Das Portal Huffpostmaghreb berichtete, einer der Studenten sei zu weiteren sechs Monaten Gefängnis verurteilt worden, weil auf seinem Computer "anstößige" Videodateien gefunden worden seien. Die örtliche Menschenrechtsgruppe Shams verurteilte den Richterspruch. Die Organisation Human Rights Watch (HRW) sprach von einem "schweren Übergriff auf das Privatleben von Menschen und ihre körperliche Unversehrtheit".

Auch weitere Menschenrechtsgruppen übten scharfe Kritik und beklagten einen Rückschritt in der Rechtsprechung. Die Organisation Human Rights League nannte die Entscheidung "skandalös". Ein Sprecher des tunesischen Innenministeriums verteidigte die Urteile hingegen. "Es ist unsere Aufgabe, das Gesetz aufrechtzuerhalten", sagte Walid Louguini laut dem Radiosender Shems FM.

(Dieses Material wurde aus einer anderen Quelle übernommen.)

(* ===== verification/Agent.v ===== *)
(** * Agent: collecting points and sending them

modules/agent: the JSON-RPC client (g/rpc.go) that it uses for the heartbeat
server and the transfers, the choice of a transfer and the default tags
(g/transfer.go, g/var.go), the collection of points (cron/collector.go) and the
functions that make them from what the kernel reports (funcs/).  The
readings of the kernel, which vendor/github.com/toolkits/nux parses, the runs of
[du] and [curl] and the network are arguments.

The last sections compose agent and transfer. *)

From S2P Require Import Prelude GoFloat GoString Hash Tags Model Json Transfer ConnPool Gateway.
From Stdlib Require Import Ascii.
From stdpp Require Import options.

(** ** The RPC client *)

Record SingleConnRpcClient : Type := Client { rpcClient : option nat; RpcServer : string }.

(** [close]: the connection, if there is one, is closed and forgotten. *)
Definition close (c : SingleConnRpcClient) (w : wire) : SingleConnRpcClient * wire :=
  match c.(rpcClient) with
  | Some cli => (Client None c.(RpcServer), Wire w.(dialed) (w.(closes) ++ [cli]))
  | None => (c, w)
  end.

(** The loop of [serverConn]: [retry] counts the dials, the answers of which are
[dials]; [naps] are the seconds that it sleeps after each failure. *)
Fixpoint serverConn_loop (fuel retry : nat) (dials : nat → option error) (naps : list Z) (c : SingleConnRpcClient)
    (w : wire) : option (option error * list Z * SingleConnRpcClient * wire) :=
  match fuel with
  | O => None
  | S fuel =>
      match dials retry with
      | Some err =>
          if (3 <? retry)%nat then Some (Some err, naps, c, w)
          else serverConn_loop fuel (S retry) dials (naps ++ [2 ^ Z.of_nat retry]) c w
      | None => Some (None, naps, Client (Some w.(dialed)) c.(RpcServer), Wire (S w.(dialed)) w.(closes))
      end
  end.

Definition serverConn (fuel : nat) (dials : nat → option error) (c : SingleConnRpcClient) (w : wire) :
    option (option error * list Z * SingleConnRpcClient * wire) :=
  match c.(rpcClient) with
  | Some _ => Some (None, [], c, w)
  | None => serverConn_loop fuel 1 dials [] c w
  end.

(** [Call]; [o] is how the call of net/rpc ends.  A call that times out closes
the connection and answers no error. *)
Definition Client_Call (fuel : nat) (dials : nat → option error) (o : outcome) (c : SingleConnRpcClient) (w : wire) :
    option (option error * SingleConnRpcClient * wire) :=
  '(err, _, c, w) ← serverConn fuel dials c w;
  match err with
  | Some err => Some (Some err, c, w)
  | None =>
      match o with
      | TimedOut => let (c', w') := close c w in Some (None, c', w')
      | Answered (Some err) => let (c', w') := close c w in Some (Some err, c', w')
      | Answered None => Some (None, c, w)
      end
  end.

(** The dials of one call: as many as [serverConn] makes. *)
Definition dial_fuel : nat := 4.

(** ** Sending to a transfer *)

(** What the world answers to the attempts to send: the dials of the [n]-th
attempt, and how its call ends. *)
Record answers : Type := Answers { dials_of : nat → nat → option error; ends_of : nat → outcome }.

Record links : Type := Links { TransferClients : gmap string SingleConnRpcClient; sockets : wire }.

Definition getTransferClient (addr : string) (l : links) : option SingleConnRpcClient := l.(TransferClients) !! addr.

Definition initTransferClient (addr : string) (l : links) : SingleConnRpcClient * links :=
  let c := Client None addr in (c, Links (<[addr := c]> l.(TransferClients)) l.(sockets)).

(** The body of the loop of [SendMetrics]: the [n]-th attempt, at the [i]-th
address; [tried] are the attempts made, each with what [updateMetrics] answered. *)
Definition try_transfer (addrs : list string) (a : answers) (s : links * list (string * bool)) (i : nat) :
    go (links * list (string * bool) * bool) :=
  let '(l, tried) := s in
  addr ← at_index addrs (Z.of_nat i);
  let '(c, l) := match getTransferClient addr l with Some c => (c, l) | None => initTransferClient addr l end in
  let n := length tried in
  match Client_Call dial_fuel (a.(dials_of) n) (a.(ends_of) n) c l.(sockets) with
  | Some (err, c', w') =>
      let ok := match err with None => true | Some _ => false end in
      Ret (Links (<[addr := c']> l.(TransferClients)) w', tried ++ [(addr, ok)], negb ok)
  | None => Ret (l, tried, false)
  end.

(** [SendMetrics]; [perm] is the random permutation of the indices of the addresses. *)
Definition SendMetrics (addrs : list string) (perm : list nat) (a : answers) (l : links) :
    go (links * list (string * bool)) :=
  go_loop (try_transfer addrs a) (l, []) perm.

(** The default tags as text; [kvs] is the order in which the map is visited. *)
Definition default_tags (kvs : list (string * string)) : string :=
  join "," ((λ kv, kv.1 +:+ "=" +:+ kv.2) <$> kvs).

Definition with_Tags (tags : string) (v : MetricValue.t) : MetricValue.t :=
  MetricValue.mk v.(MetricValue.Endpoint) v.(MetricValue.Metric) v.(MetricValue.Value) v.(MetricValue.Step)
    v.(MetricValue.Type_) tags v.(MetricValue.Timestamp).

Definition add_default_tags (dt : string) (x : MetricValue.t) : MetricValue.t :=
  with_Tags (if decide (x.(MetricValue.Tags) = "") then dt else x.(MetricValue.Tags) +:+ "," +:+ dt) x.

(** [SendToTransfer]: what it sends, or nothing; a pointer that is nil panics
when there are default tags. *)
Definition SendToTransfer (kvs : list (string * string)) (metrics : list (option MetricValue.t)) :
    go (option (list (option MetricValue.t))) :=
  if decide (metrics = []) then Ret None
  else if decide (0 < length kvs)%nat then
    metrics ← go_foldl (λ l x, x ← deref x; Ret (l ++ [Some (add_default_tags (default_tags kvs) x)])) [] metrics;
    Ret (Some metrics)
  else Ret (Some metrics).

(** ** Collecting *)

(** The loop over the metrics of one function: those of the configuration's
[ignore] that are set to true are left out. *)
Definition keep_metrics (ignoreMetrics : gmap string bool) (items : list MetricValue.t) : list MetricValue.t :=
  filter (λ mv, ignoreMetrics !! mv.(MetricValue.Metric) ≠ Some true) items.

Definition stamp (sec : Z) (hostname : string) (now : Z) (mv : MetricValue.t) : MetricValue.t :=
  MetricValue.mk hostname mv.(MetricValue.Metric) mv.(MetricValue.Value) sec mv.(MetricValue.Type_)
    mv.(MetricValue.Tags) now.

(** A tick of [collect]: the functions answered [items]. *)
Definition collect (sec : Z) (hostname : result string) (ignoreMetrics : gmap string bool)
    (items : list (list MetricValue.t)) (now : Z) : list MetricValue.t :=
  match hostname with
  | Err _ => []
  | Ok hostname => stamp sec hostname now <$> (items ≫= keep_metrics ignoreMetrics)
  end.

(** ** Making points *)

Definition NewMetricValue (metric : string) (val : value) (dataType : string) (tags : list string) : MetricValue.t :=
  MetricValue.mk "" metric val 0 dataType (if decide (0 < length tags)%nat then join "," tags else "") 0.
Definition GaugeValue (metric : string) (val : value) (tags : list string) : MetricValue.t :=
  NewMetricValue metric val "GAUGE" tags.
Definition CounterValue (metric : string) (val : value) (tags : list string) : MetricValue.t :=
  NewMetricValue metric val "COUNTER" tags.

(** Subtraction of [uint64]. *)
Definition sub_u64 (a b : Z) : Z := (a - b) mod 2 ^ 64.
Definition add_u64 (a b : Z) : Z := (a + b) mod 2 ^ 64.
Definition f64_100 : float64 := f64_of_Z 100.

(** *** CPU *)

(** What nux reads of /proc/stat. *)
Record CpuUsage : Type := Usage {
  User : Z; Nice : Z; System : Z; Idle : Z; Iowait : Z; Irq : Z; SoftIrq : Z; Steal : Z; Guest : Z; Total : Z }.
Record ProcStat : Type := Stat { Cpu : CpuUsage; Ctxt : Z }.

(** [procStatHistory]: the last two readings, the newest first. *)
Abbreviation proc_history := (option ProcStat * option ProcStat)%type.

Definition UpdateCpuStat (ps : result ProcStat) (h : proc_history) : proc_history :=
  match ps with Err _ => h | Ok ps => (Some ps, h.1) end.

Definition deltaTotal (h : proc_history) : go Z :=
  match h.2 with
  | None => Ret 0
  | Some old => new ← deref h.1; Ret (sub_u64 new.(Cpu).(Total) old.(Cpu).(Total))
  end.

(** [CpuIdle], [CpuUser] and the others: the share of a field of the time
between the two readings, in percent. *)
Definition cpu_share (f : CpuUsage → Z) (h : proc_history) : go float64 :=
  dt ← deltaTotal h;
  if decide (dt = 0) then Ret f64_zero
  else
    new ← deref h.1; old ← deref h.2;
    let invQuotient := f64_div f64_100 (f64_of_Z dt) in
    Ret (f64_mul (f64_of_Z (sub_u64 (f new.(Cpu)) (f old.(Cpu)))) invQuotient).

Definition CurrentCpuSwitches (h : proc_history) : go Z := new ← deref h.1; Ret new.(Ctxt).
Definition CpuPrepared (h : proc_history) : bool := bool_decide (is_Some h.2).

Definition cpu_gauge (metric : string) (v : float64) : MetricValue.t := GaugeValue metric (VFloat64 v) [].

Definition CpuMetrics (h : proc_history) : go (list MetricValue.t) :=
  if CpuPrepared h then
    cpuIdleVal ← cpu_share Idle h;
    user ← cpu_share User h; nice ← cpu_share Nice h; system ← cpu_share System h;
    iowait ← cpu_share Iowait h; irq ← cpu_share Irq h; softirq ← cpu_share SoftIrq h;
    steal ← cpu_share Steal h; guest ← cpu_share Guest h; switches ← CurrentCpuSwitches h;
    Ret [cpu_gauge "cpu.idle" cpuIdleVal; cpu_gauge "cpu.busy" (f64_sub f64_100 cpuIdleVal);
         cpu_gauge "cpu.user" user; cpu_gauge "cpu.nice" nice; cpu_gauge "cpu.system" system;
         cpu_gauge "cpu.iowait" iowait; cpu_gauge "cpu.irq" irq; cpu_gauge "cpu.softirq" softirq;
         cpu_gauge "cpu.steal" steal; cpu_gauge "cpu.guest" guest;
         CounterValue "cpu.switches" (VInt switches) []]
  else Ret [].

(** *** Disks *)

(** What nux reads of /proc/diskstats; [TS] is the time of the reading, in nanoseconds. *)
Record DiskStats : Type := Disk {
  Device : string; ReadRequests : Z; ReadMerged : Z; ReadSectors : Z; MsecRead : Z;
  WriteRequests : Z; WriteMerged : Z; WriteSectors : Z; MsecWrite : Z;
  IosInProgress : Z; MsecTotal : Z; MsecWeightedTotal : Z; TS : Z }.

(** [diskStatsMap]: the last two readings of each device, the newest first. *)
Abbreviation disk_pair := (option DiskStats * option DiskStats)%type.

Definition put_disk (m : gmap string disk_pair) (ds : DiskStats) : gmap string disk_pair :=
  <[ds.(Device) := (Some ds, (default (None, None) (m !! ds.(Device))).1)]> m.
Definition UpdateDiskStats (dsList : result (list DiskStats)) (m : gmap string disk_pair) : gmap string disk_pair :=
  match dsList with Err _ => m | Ok l => foldl put_disk m l end.

(** [IOReadRequests] and the others, by the field that they compare. *)
Definition io_delta (f : DiskStats → Z) (arr : disk_pair) : go Z :=
  new ← deref arr.1; old ← deref arr.2; Ret (sub_u64 (f new) (f old)).
(** The milliseconds between the readings, as a [uint64]. *)
Definition io_TS (arr : disk_pair) : go Z :=
  new ← deref arr.1; old ← deref arr.2; Ret (Z.quot (new.(TS) -₆₄ old.(TS)) 1000000 mod 2 ^ 64).

Definition IODelta (device : string) (f : disk_pair → go Z) (m : gmap string disk_pair) : go Z :=
  match m !! device with
  | None => Ret 0
  | Some val => match val.2 with None => Ret 0 | Some _ => f val end
  end.

Definition ShouldHandleDevice (device : string) : bool :=
  let normal := (slen device =? 3) && (HasPrefix device "sd" || HasPrefix device "vd") in
  let aws := (4 <=? slen device) && HasPrefix device "xvd" in
  normal || aws.

(** The averages per operation, [0.0] when there was none. *)
Definition per_io (n_io sum : Z) : float64 :=
  if decide (n_io = 0) then f64_zero else f64_div (f64_of_Z sum) (f64_of_Z n_io).

Definition utilization (use duration : Z) : float64 :=
  let tmp := f64_div (f64_mul (f64_of_Z use) f64_100) (f64_of_Z duration) in
  if f64_lt f64_100 tmp then f64_100 else tmp.

(** The points of one device. *)
Definition io_points (m : gmap string disk_pair) (device : string) : go (list MetricValue.t) :=
  let tags := "device=" +:+ device in
  rio ← IODelta device (io_delta ReadRequests) m;
  wio ← IODelta device (io_delta WriteRequests) m;
  delta_rsec ← IODelta device (io_delta ReadSectors) m;
  delta_wsec ← IODelta device (io_delta WriteSectors) m;
  ruse ← IODelta device (io_delta MsecRead) m;
  wuse ← IODelta device (io_delta MsecWrite) m;
  use ← IODelta device (io_delta MsecTotal) m;
  let n_io := add_u64 rio wio in
  duration ← IODelta device io_TS m;
  weighted ← IODelta device (io_delta MsecWeightedTotal) m;
  let gauge metric v := GaugeValue metric (VFloat64 v) [tags] in
  Ret [gauge "disk.io.read_bytes" (f64_mul (f64_of_Z delta_rsec) (f64_of_Z 512));
       gauge "disk.io.write_bytes" (f64_mul (f64_of_Z delta_wsec) (f64_of_Z 512));
       gauge "disk.io.avgrq_sz" (per_io n_io (add_u64 delta_rsec delta_wsec));
       gauge "disk.io.avgqu-sz" (f64_div (f64_of_Z weighted) (f64_of_Z 1000));
       gauge "disk.io.await" (per_io n_io (add_u64 ruse wuse));
       gauge "disk.io.svctm" (per_io n_io use);
       gauge "disk.io.util" (utilization use duration)].

(** [IOStatsMetrics]; [kvs] is the order in which the map is visited. *)
Definition IOStatsMetrics (kvs : list (string * disk_pair)) (m : gmap string disk_pair) : go (list MetricValue.t) :=
  go_foldl (λ L device,
    if ShouldHandleDevice device then l ← io_points m device; Ret (L ++ l) else Ret L) [] kvs.*1.

Definition DiskIOMetrics (dsList : result (list DiskStats)) : list MetricValue.t :=
  match dsList with
  | Err _ => []
  | Ok l => ds ← l;
      if ShouldHandleDevice ds.(Device) then
        let counter metric v := CounterValue metric (VInt v) ["device=" +:+ ds.(Device)] in
        [counter "disk.io.read_requests" ds.(ReadRequests); counter "disk.io.read_merged" ds.(ReadMerged);
         counter "disk.io.read_sectors" ds.(ReadSectors); counter "disk.io.msec_read" ds.(MsecRead);
         counter "disk.io.write_requests" ds.(WriteRequests); counter "disk.io.write_merged" ds.(WriteMerged);
         counter "disk.io.write_sectors" ds.(WriteSectors); counter "disk.io.msec_write" ds.(MsecWrite);
         counter "disk.io.ios_in_progress" ds.(IosInProgress); counter "disk.io.msec_total" ds.(MsecTotal);
         counter "disk.io.msec_weighted_total" ds.(MsecWeightedTotal)]
      else []
  end.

Erst im September hatte ein Gericht in Sousse einen Studenten wegen Homosexualität zu einem Jahr Haft verurteilt. Er kam im November auf freien Fuß, die Berufungsverhandlung ist für Donnerstag angesetzt. Nach dem Urteil vom September hatte der damalige Justizminister Salah Ben Aissa zur Entkriminalisierung von Homosexualität aufgerufen. Er wurde im Oktober entlassen. (APA, 14.12.2015)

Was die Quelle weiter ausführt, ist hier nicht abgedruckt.